= MRC Laboratory of Medical Sciences =

Biomedical research institute in England

The Medical Research Council (MRC) Laboratory of Medical Sciences (LMS) (formerly MRC Clinical Sciences Centre, and then the MRC London Institute of Medical Sciences) is a biomedical research institute based in West London, England. Research at the institute focuses on the understanding of the molecular and physiological basis of health and disease. The LMS was established in 1994 and receives core funding from the Medical Research Council like the Laboratory of Molecular Biology at Cambridge University. The institute is in partnership with Imperial College London and is located on the campus of Imperial College Healthcare NHS Trust at the Hammersmith Hospital. Since 2023 it has been led by its director, endocrinologist, Wiebke Arlt.

== Research ==
The LMS carries out discovery science.
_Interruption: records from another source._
(* ===== verification/Prelude.v ===== *)
(** * ATE Studio: an automatic test station, verified

    This library models the core of ATE Studio, from the YAML file of a test plan to the
    execution of its steps on a station and the upload of the results, and proves what makes
    it correct. Paths are those of the repository: [scheduler/x.py], [executor/x.py] and the
    like stand for files of src/src/ate_platform. Definitions keep the names of the source
    where they can, follow its control flow and evaluate by [vm_compute].

    ** The program

    A plan is written as YAML or drawn in a graph editor. It is parsed, validated, checked
    against the wiring of the fixture and compiled into a flat graph; the cloud materializes
    it into a message, and a worker decodes the message and boots a scheduler for it.

    The plan's steps are in the step registry, each with its precondition. The
    scanner scheduler starts a PENDING step once its precondition holds, by publishing
    STEP_STARTED on the event bus; executors run the step and report its status to the
    registry, which publishes STEP_STATUS_CHANGED; [handle_step_result] then retries, repeats
    or settles the step. Two paths lead to a start: a reactive dispatch task per step,
    requested by the handlers of status, variable and resource events, and a periodic scan
    over the ready steps. Both go through the same gate (pause, single-step modes,
    breakpoints), skip rules and fault injection. Barrier steps wait for all the units under
    test. Every status change saves a snapshot, from which a new process resumes. A watchdog
    shuts the scheduler down when its scan loop stops beating. Plans of the v3.2 format run
    item by item in the plan dispatcher instead, with fixtures and operator checkpoints.

    Results are cached and uploaded; a station cut off from the cloud goes on with cached
    sequences, pinned versions and scripts and a queue of uploads, reconciled on reconnect.

    ** The files

    Shared:
    - Prelude.v: exceptions, the monad [M S A] (state passing in which the mutations made
      before an exception stay), its laws, the [preserves] and [ensures] rules.
    - PyDict.v: dicts in insertion order; PyStr.v: the string methods used and [pyval], the
      values of test variables; PyNum.v: numbers; Sql.v: tables as lists of rows.
    - Types.v (shared/types.py, shared/events.py): statuses, events, and the class
      [EventSink], what a publisher relies on. Dsl.v (shared/dsl.py): plans.

    Plans:
    - Parser.v, PlanFiles.v, Validation.v (dsl/parser.py): parsing, which files describe which
      plans, the validator. ParsedPlans.v: parsed plans in the compiler.
    - PlanSerializer.v (serialization/plan_serializer.py): graphs of the editor to and from
      files; PlanRoundTrip.v: what survives a round trip.
    - Topology.v (shared/fixture_topology.py), PlanTopology.v (scheduler/topology_validator.py):
      wiring, and plans against it.
    - CompiledPlan.v, Compiler.v, CompilerScopes.v (scheduler/compiler.py): the flat graph and
      its cycle check, the two passes, the scopes of names.
    - CpModel.v: constraint models and the solver's interface; Cpsat.v, HumanAllocator.v,
      Changeover.v (scheduler/cpsat.py, human_resource_allocator.py,
      changeover_optimizer.py): the three schedulers built on it.
    - WirePlans.v (ate_cloud/services/plan_materializer.py and execution_dispatch.py, decoding
      of scheduler/jetstream_worker.py): a plan on its way to a worker.

    The scheduler:
    - VariableSpace.v, EventBus.v, ResourceManager.v, ConditionEvaluator.v, StepRegistry.v,
      CircuitBreaker.v, EdgeBreakpoints.v, UutSync.v, StateSnapshot.v: a file per module of
      scheduler/ (and common/circuit_breaker.py), with threads interleaved where there are any.
    - Scheduler.v, Dispatch.v (scanner_scheduler.py): the record [World] of everything the
      scheduler owns or shares, registrations, gates, results, barriers; handlers, both
      dispatch paths, tasks, scan loop, life cycle. [SchedulerEnv] is what it is given.
    - LoopExecutor.v, LoopStep.v (executor/loop_executor.py, [execute_loop_step]): loops, alone
      and on the scheduler's own state; [LoopEnv] is what the step executor promises.
    - AdaptiveSkip.v, FaultInjector.v (adaptive_skip.py, simulation/fault_injector.py):
      instances of the scheduler's interfaces.
    - Watchdog.v; System.v: scheduler, bus, registry and executors interleaved ([sys_step])
      and the invariant [good]; Starts.v, Recovery.v, Divergences.v: starts, crash recovery,
      behaviours at odds with the code's intent.
    - Bootstrap.v, Worker.v (jetstream_worker.py): from a plan to a booted scheduler; the
      worker over all the schedulers it has booted.
    - DryRun.v (simulation/dry_run_scheduler.py): the walk over a plan without executing it.

    Execution of plans and steps:
    - Fixture.v, PlanDispatcher.v, Checkpoint.v, ContextProxy.v, ProcessExecutor.v
      (fixture/fixture_controller.py, executor/v32_dispatcher.py, checkpoint_handler.py,
      context_proxy.py, process_executor.py and step_executor.py).

    Station, topology and debugging:
    - WaitCycles.v, Contention.v (simulation/contention.py): the wait-for cycles of a log of
      locks, and its analysis.
    - TopologyState.v, FaultLocalizer.v (runtime/topology_state.py, fault_localizer.py): the
      state of the wiring during a run, and where a failure comes from.
    - Stations.v (scheduler/station_orchestrator.py, shared/multi_station.py): hand-offs
      between stations through a key-value bucket.
    - CloudBreakpoints.v (ate_cloud/services/breakpoint_registry.py): breakpoints matched by the
      cloud, as messages to the worker of Worker.v.

    Data and offline runs:
    - ResultCache.v, Resume.v (data/cache.py, data/resume.py): results on their way up.
    - UploadQueue.v, CacheStore.v, VersionLock.v, ScriptCache.v, Heartbeat.v, CapacityGuard.v,
      Reconciliation.v: the modules of offline/ of these names.

    ** What is proved

    - Plans: the parser reads back every plan a file can describe, the validator reports exactly
      the defects it means to, loading a saved plan gives it back; topology checks accept
      exactly the consistent wirings; the compiler's result, its cycle check against the
      reference relation, the names of compiled steps; a materialized plan arrives unchanged.
    - Schedules: what the solver accepts is a valid schedule, in the plan's own terms.
    - Starting steps: without barrier steps and fault injectors, a step is not started while an
      earlier execution of it is in flight ([single_flight]; Divergences.v has what happens
      with them); nothing starts while paused; a dispatch starts
      only its own ready step ([dispatch_starts_only_ready]); a step with [skip_if] never
      starts in a worker ([skip_if_never_starts]); when adaptive rules skip, and when they raise;
      a dry run against a walk through the plan.
    - Results: the decision matrix of [handle_step_result], the retry budget.
    - Recovery: atomic saving, the crash round trip, whose snapshot a worker resumes.
    - Components: the registry's invariant, mutual exclusion of resources, no event lost or
      doubled, the variable space's refinement, barriers, the watchdog's refinement, the
      breaker's invariant and admissions, one response per wait; what a call of the executor
      reports, that it can end by itself, and batches.
    - Debugging: all wait-for cycles are found ([find_cycles_exact]), deadlocks and accounts of
      a log; an event pauses the run whose breakpoint it hits ([event_pauses_run]); located
      faults are on the routes that were searched; a hand-off that was put is read back.
    - Loops and dispatcher: a loop step ends with a sound stored result within its bound;
      a plan's items run in order of their dependencies.
    - Offline: the queue loses no unacknowledged record, what a reconciliation leaves, result rows stay
      until they are published.

    Findings (code at odds with its documentation or intent) have examples beside the
    theorems of their file.

    ** Concurrency, time, bounds

    The scheduler runs on one asyncio loop: the code between two suspension points is one
    step, and the tasks waiting at them are values ([task], [loop_pc]). Threads (resource
    locks, barriers, calls of the executor, answers of operators) step at each locked
    section. Times are integer ticks read from the clock in the state.
    Python integers are unbounded, so [Z] is exact. A float is held by its [repr], or is a
    parameter with its operations.

    Recursion is structural where the code's is. Fuel, with the theorem or lemma that it is
    enough: the polling loops of ConditionEvaluator.v (timeout / interval + 2 rounds,
    [wait_loop_terminates]); [process_events] of EventBus.v (the number of turns
    observed); a WHILE loop (the iterations to its limit, as the code counts them); Kahn's
    algorithm (the number of identifiers, [check_cycles_exact]); reachability in a
    topology (the number of links plus one); the waves of Cpsat.v (the number of steps, for
    any schedule of the solver); the rounds of the dispatcher (the number of items); the
    parsers of Parser.v and WirePlans.v (the depth of the value); the serializer (the number
    of nodes); the search for cycles among n nodes ((2 + n) ^ (n + 1) + 1 rounds).

    ** Parameters

    Third-party or standard-library code the source calls is a parameter: [simpleeval],
    Python's [eval], JSON codecs, [json_extract], the YAML loader and dumper, [ast.parse],
    SHA-256, temporary names, float formatting and arithmetic, random choices, the CP-SAT
    solver. So are the order in which a set is iterated over, ISO time stamps, the
    comparison and text of measured numbers. A law about floats says only what is
    documented: [float] may raise OverflowError, and skip rules may therefore raise. What
    the environment answers is a parameter, too: database rows, the bucket of the stations,
    the SSE bridge, NATS messages, uploader, transport and publisher, the proxy client of
    fixtures, the SPC processor and the fault predictor, the clock at a poll, the injected
    script executor and pause hook, and what a script, or a task of a batch, does.

    ** Not modelled

    Client and server I/O with little state of its own: drivers and the instrument proxy, NATS
    connections, the publisher and event buffer, the worker's registration and heartbeat,
    file watching. The cloud's web, database and authentication layers, code generation and
    retrieval by language models, and the front end. Adapters to OpenHTF. Floating-point
    statistics (fault prediction and penalties, [schedule_pareto]). Recording and replay, and
    the rest of simulation/. Logging is not modelled; the wall-clock time stamps of events
    and [run_id] are not carried. *)

From stdpp Require Export base tactics list gmap strings pretty.
From Stdlib Require Export ZArith Lia.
Its research aims to understand the fundamental mechanisms that underpin health and disease. Its The three main areas of research focus at the LMS are 1. Genes and the Environment 2. Sex Differences and 3. Cell identity across the lifecourse.

== Building ==
The LMS is based across a number of buildings at the Hammersmith Hospital campus in West London, UK. In 2017 a design team were appointed composed of Hawkins\Brown, Buro Happold and Abell Nepp to develop a new home for the Laboratory of Medical Sciences. In August 2018 contractors were invited to bid for the construction of the building. In November a planning application was submitted to the London Borough of Hammersmith and Fulham. The new LMS building, completed in December 2022, is based at the Hammersmith Hospital campus on the former site of the MRC cyclotron unit, which was decommissioned and demolished in 2014.